1. Anomaly Detection Beyond Rules

Rule-based validation catches what you defined. An AI agent detects what deviates from normal – even if no rule was written for it.

By learning historical baselines for each table – typical row counts, null rates, value distributions, column statistics – the agent flags deviations that are statistically significant, even when they do not cross a hard threshold.

  • A 12% drop in conversion events after a frontend deploy.
  • A null rate in the campaign_id column that increased from 2% to 18% overnight.

These are detectable without a pre-written rule – because the agent knows what normal looks like.

2. Pre-Promotion Validation Gates

The most effective place to stop bad data is before it reaches the dashboard – at the promotion step, when data moves from raw or transformed tables into reporting layers.

An AI agent sitting at this gate runs a validation check before each promotion:

  • Does this batch match historical baselines within expected variance?
  • Are there new nulls in columns that should never be null?
  • Has the row count changed in a way that cannot be explained by normal volume trends?
  • Did a schema change occur upstream that may have affected this transformation?

If validation fails, the promotion is blocked. The reporting table is not updated. The dashboard continues to show the last known good data – clearly marked as stale – rather than surfacing corrupted numbers.

The CMO sees a freshness warning. Not wrong numbers.

3. Root Cause Tracing

When a data quality issue is detected, the agent does not just flag it. It traces the issue upstream.

Correlating Dataplex scan results, dbt test outputs, BigQuery INFORMATION_SCHEMA metadata, and upstream event data, the agent identifies where in the pipeline the issue originated:

  • A GA4 event that stopped firing at 11:43 PM.
  • A schema change in an upstream source table at 8:15 PM.
  • A transformation query that produced unexpected nulls due to a JOIN condition.

The data team receives a diagnosis – not a validation failure report. They know what broke, where it broke, and what it affected downstream.

4. Downstream Impact Mapping

Bad data in a single BigQuery table rarely stays in that table. It propagates downstream – into joined tables, aggregated datasets, Looker explores, and dashboard tiles.

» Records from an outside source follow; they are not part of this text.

(** * QR generation pipeline and payload contract

    A shallow embedding of the two services of the repository,
    [QRApiService] (remote providers) and [QRService] (payload assembly,
    hashing, fallback sequencing, parsing), together with the parts of the
    JavaScript platform they call: strings of UTF-16 code units,
    [JSON.stringify] and [JSON.parse], [encodeURIComponent],
    [URLSearchParams], [TextEncoder] and SHA-256.

    The handler [handleRegenerate] of the [QRCodeDisplay] component, the
    caller of the enhanced generation, is embedded in the last module, on
    the part of the component's props and state it reads and writes.

    Asynchronous calls are awaited one after the other in the source, so
    a call is embedded as a function from the state of the world to an
    outcome and a new state; a rejected promise is a thrown value.
    Console output is left out: it cannot fail and nothing reads it. *)

From Stdlib Require Import Ascii String.
From Stdlib Require Import List ZArith NArith Bool Lia.
From Stdlib Require Import DecimalN DecimalFacts.
Import ListNotations.

Set Implicit Arguments.

(** ** JavaScript strings *)

(** A JavaScript string is a sequence of UTF-16 code units. *)
Definition js_string := list N.

(** [str "abc"] is the JavaScript string with the code units of an ASCII
    literal. *)
Definition str (s : string) : js_string :=
  List.map N_of_ascii (list_ascii_of_string s).

Arguments str s%_string.

Definition js_string_eqb (a b : js_string) : bool :=
  if list_eq_dec N.eq_dec a b then true else false.

Module Str.

Local Open Scope N_scope.

(** WhiteSpace and LineTerminator code points of ECMAScript, the set
    [String.prototype.trim] strips. *)
Definition is_white_space (c : N) : bool :=
  (c =? 9) || (c =? 10) || (c =? 11) || (c =? 12) || (c =? 13) || (c =? 32)
  || (c =? 160) || (c =? 5760) || ((8192 <=? c) && (c <=? 8202))
  || (c =? 8232) || (c =? 8233) || (c =? 8239) || (c =? 8287)
  || (c =? 12288) || (c =? 65279).

Fixpoint trim_start (s : js_string) : js_string :=
  match s with
  | c :: t => if is_white_space c then trim_start t else s
  | [] => []
  end.

Definition trim_end (s : js_string) : js_string :=
  rev (trim_start (rev s)).

(** [String.prototype.trim]. *)
Definition trim (s : js_string) : js_string := trim_end (trim_start s).

Definition is_digit (c : N) : bool := (48 <=? c) && (c <=? 57).

Definition hex_digit (d : N) : N := if d <? 10 then 48 + d else 87 + d.

Definition hex_value (c : N) : option N :=
  if (48 <=? c) && (c <=? 57) then Some (c - 48)
  else if (97 <=? c) && (c <=? 102) then Some (c - 87)
  else if (65 <=? c) && (c <=? 70) then Some (c - 55)
  else None.

Fixpoint digits_of_uint (u : Decimal.uint) : js_string :=
  match u with
  | Decimal.Nil => []
  | Decimal.D0 u => 48 :: digits_of_uint u
  | Decimal.D1 u => 49 :: digits_of_uint u
  | Decimal.D2 u => 50 :: digits_of_uint u
  | Decimal.D3 u => 51 :: digits_of_uint u
  | Decimal.D4 u => 52 :: digits_of_uint u
  | Decimal.D5 u => 53 :: digits_of_uint u
  | Decimal.D6 u => 54 :: digits_of_uint u
  | Decimal.D7 u => 55 :: digits_of_uint u
  | Decimal.D8 u => 56 :: digits_of_uint u
  | Decimal.D9 u => 57 :: digits_of_uint u
  end.

(** Decimal digits of a natural number, without leading zeros. *)
Definition of_N (n : N) : js_string := digits_of_uint (N.to_uint n).

(** Decimal form of an integer, as [Number.prototype.toString] prints an
    integer-valued number of magnitude below 2^53. *)
Definition of_Z (z : Z) : js_string :=
  match z with
  | Zneg p => 45 :: of_N (Npos p)
  | _ => of_N (Z.to_N z)
  end.

Definition digit_cons (c : N) (u : Decimal.uint) : Decimal.uint :=
  match c with
  | 48 => Decimal.D0 u | 49 => Decimal.D1 u | 50 => Decimal.D2 u
  | 51 => Decimal.D3 u | 52 => Decimal.D4 u | 53 => Decimal.D5 u
  | 54 => Decimal.D6 u | 55 => Decimal.D7 u | 56 => Decimal.D8 u
  | _ => Decimal.D9 u
  end.

(** The longest prefix of decimal digits, and what follows it. *)
Fixpoint scan_digits (s : js_string) : Decimal.uint * js_string :=
  match s with
  | c :: t =>
      if is_digit c
      then let (u, r) := scan_digits t in (digit_cons c u, r)
      else (Decimal.Nil, s)
  | [] => (Decimal.Nil, [])
  end.

End Str.

(** ** JavaScript values *)

Module Js.

(** Numbers.  [Int z] is an integer-valued number; [Dec m e] is the
    non-integer decimal [m * 10^e] with [e < 0] and [m] not a multiple of
    ten, as [JSON.parse] reads it from a literal with a fraction or an
    exponent.  The embedding is exact for integers of magnitude at most
    2^53 - 1 (see [safe_integer]); the timestamps of [Date.now] are such
    integers. *)
Inductive number : Type :=
| Int (z : Z)
| Dec (m : Z) (e : Z).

The agent maps this propagation automatically. When a data quality issue is detected, the impact report shows:

  • Which downstream tables ingested the bad data.
  • Which Looker dashboards are reading from affected tables.
  • Which business teams are looking at potentially corrupted metrics.
  • Which decisions may have already been made on bad data.

That last point is the hardest one. The agent cannot undo decisions. But it can surface the exposure – so teams can quantify the impact and, if necessary, correct course before the damage compounds.

How Tatvic Solves This in Real Environments

Common Failure Patterns We See

Across GA4 → BigQuery implementations, bad data in dashboards rarely traces back to a single failure. It traces back to a gap in the validation architecture – a point where data was trusted without being verified.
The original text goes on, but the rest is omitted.